III. FURTHER ASSURANCES
Employee agrees to assist the Company, or any party designated by Company, promptly on the Company’s request, whether before or after the termination of employment, however such termination may occur, in perfecting, registering, maintaining, and enforcing, in any jurisdiction, Company’ s rights in the Inventions by performing all acts and executing all documents and instruments deemed necessary or convenient by the Company including, but not limited to:
1. Executing assignments, applications, and other documents and instruments in connection with (a) obtaining patents, copyrights, trademarks, or other proprietary protections for the Inventions and (b) confirming the assignment to the Company of all right, title, and interest in the Inventions or otherwise establishing the Company’s exclusive ownership rights therein; and
2. Cooperating in the prosecution of patent, copyright and trademark applications, as well as in the enforcement of the Company’s rights in the Inventions, including, but not limited to, testifying in court or other administrative body, or before any patent, copyright, trademark or registry office.

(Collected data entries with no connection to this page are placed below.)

Lemma RestrictConnectPorts_connect_witness :
  proxyfilters.status
    (proxyfilters.RestrictConnectPorts [443; 8443] tt
       (samples.request "CONNECT" "example.com" []) samples.accept) = 400
  /\ proxyfilters.status
    (proxyfilters.RestrictConnectPorts [443; 8443] tt
       (samples.request "CONNECT" "example.com:80" []) samples.accept) = 403
  /\ proxyfilters.RestrictConnectPorts [443; 8443] tt
       (samples.request "CONNECT" "example.com:443" []) samples.accept
     = samples.accept tt (samples.request "CONNECT" "example.com:443" []).
Proof.
  assert ([443; 8443] <> []) as Hne by discriminate.
  split; [|split].
  - destruct (RestrictConnectPorts_connect unit [443; 8443] tt
                (samples.request "CONNECT" "example.com" []) samples.accept
                eq_refl Hne) as (H & _ & _).
    apply H. reflexivity.
  - destruct (RestrictConnectPorts_connect unit [443; 8443] tt
                (samples.request "CONNECT" "example.com:80" []) samples.accept
                eq_refl Hne) as (_ & _ & H).
    destruct (H "example.com" "80" 80 eq_refl eq_refl) as [H403 _].
    apply H403. simpl. intros [E|[E|[]]]; discriminate E.
  - destruct (RestrictConnectPorts_connect unit [443; 8443] tt
                (samples.request "CONNECT" "example.com:443" []) samples.accept
                eq_refl Hne) as (_ & _ & H).
    destruct (H "example.com" "443" 443 eq_refl eq_refl) as [_ Hnext].
    apply Hnext. simpl. left. reflexivity.
Defined.

Lemma RestrictConnectPorts_unrestricted_witness :
  proxyfilters.RestrictConnectPorts [443] tt
    (samples.request "GET" "example.com:80" []) samples.accept
  = samples.accept tt (samples.request "GET" "example.com:80" [])
  /\ proxyfilters.RestrictConnectPorts [] tt
    (samples.request "CONNECT" "example.com:80" []) samples.accept
  = samples.accept tt (samples.request "CONNECT" "example.com:80" [])
  /\ proxyfilters.status
    (proxyfilters.RestrictConnectPorts [443] tt
       (samples.request "CONNECT" "example.com:https" []) samples.accept) = 400.
Proof.
  split; [|split].
  - destruct (RestrictConnectPorts_unrestricted unit [443] tt
                (samples.request "GET" "example.com:80" []) samples.accept)
      as (H & _ & _).
    apply H. discriminate.
  - destruct (RestrictConnectPorts_unrestricted unit [] tt
                (samples.request "CONNECT" "example.com:80" []) samples.accept)
      as (_ & H & _).
    apply H. reflexivity.
  - destruct (RestrictConnectPorts_unrestricted unit [443] tt
                (samples.request "CONNECT" "example.com:https" [])
                samples.accept) as (_ & _ & H).
    apply (H "example.com" "https");
      [reflexivity | discriminate | reflexivity | reflexivity].
Defined.

(** ** Traffic reporter *)

Section Reporter.

Import measured redis utils.

Lemma sending_nil rc : sending rc [] = rc.
Proof. destruct rc. unfold sending. simpl. rewrite app_nil_r. reflexivity. Qed.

Employee will be reimbursed for all out-of-pocket costs incurred in connection with the foregoing, if requested by the Company after the termination of employment.
IV. POWER OF ATTORNEY
Employee irrevocably appoints the Company to be Employee’s Attorney-in-Fact in Employee’s name and on Employee’s behalf to execute any document and to take any action and to generally use Employee’s name for the purpose of giving to and preserving for the Company the full benefit of the assignment provisions set forth above.
V. CONFIDENTIALITY
Employee shall neither during his or her employment (except in the proper performance of employment duties) nor at any time after the termination of employment, directly or indirectly use for his or her own purposes or those of any other person, company, business entity or other organization whatsoever any trade secrets or confidential information, knowledge or data of the Company, including without limitation, financial information, client lists, lists of prospective clients, sales records, programs and techniques, company manuals and policies, computer programs, software and disks, financial statements and projections, business plans, budgets, supplier information, employee compensation schedules, pricing information, or any information which Employee has been told is “Confidential” or which Employee might reasonably expect the Company to regard as “Confidential.” Even if information has not been designated or marked “Confidential,” Employee shall treat information as “Confidential” information if Employee has been told or otherwise knows or reasonably should know the information is “Confidential.” The restrictions in this paragraph do not apply to information which is (1) readily available to the public or within the Company’s industry, or (2) was acquired by Employee through independent means or unrelated to the employment relationship with the Company.
VI. EXCLUDED INVENTIONS
All Inventions, if any, which Employee made or conceived prior to employment by the Company are excluded from the scope of this Agreement. As a matter of record, Employee has set forth on Exhibit A attached hereto (if any) a complete list of all Inventions relating to the Company’s business which have been made or conceived by Employee prior to employment with the Company. Employee represents and warrants that such list is complete and accurate in all respects.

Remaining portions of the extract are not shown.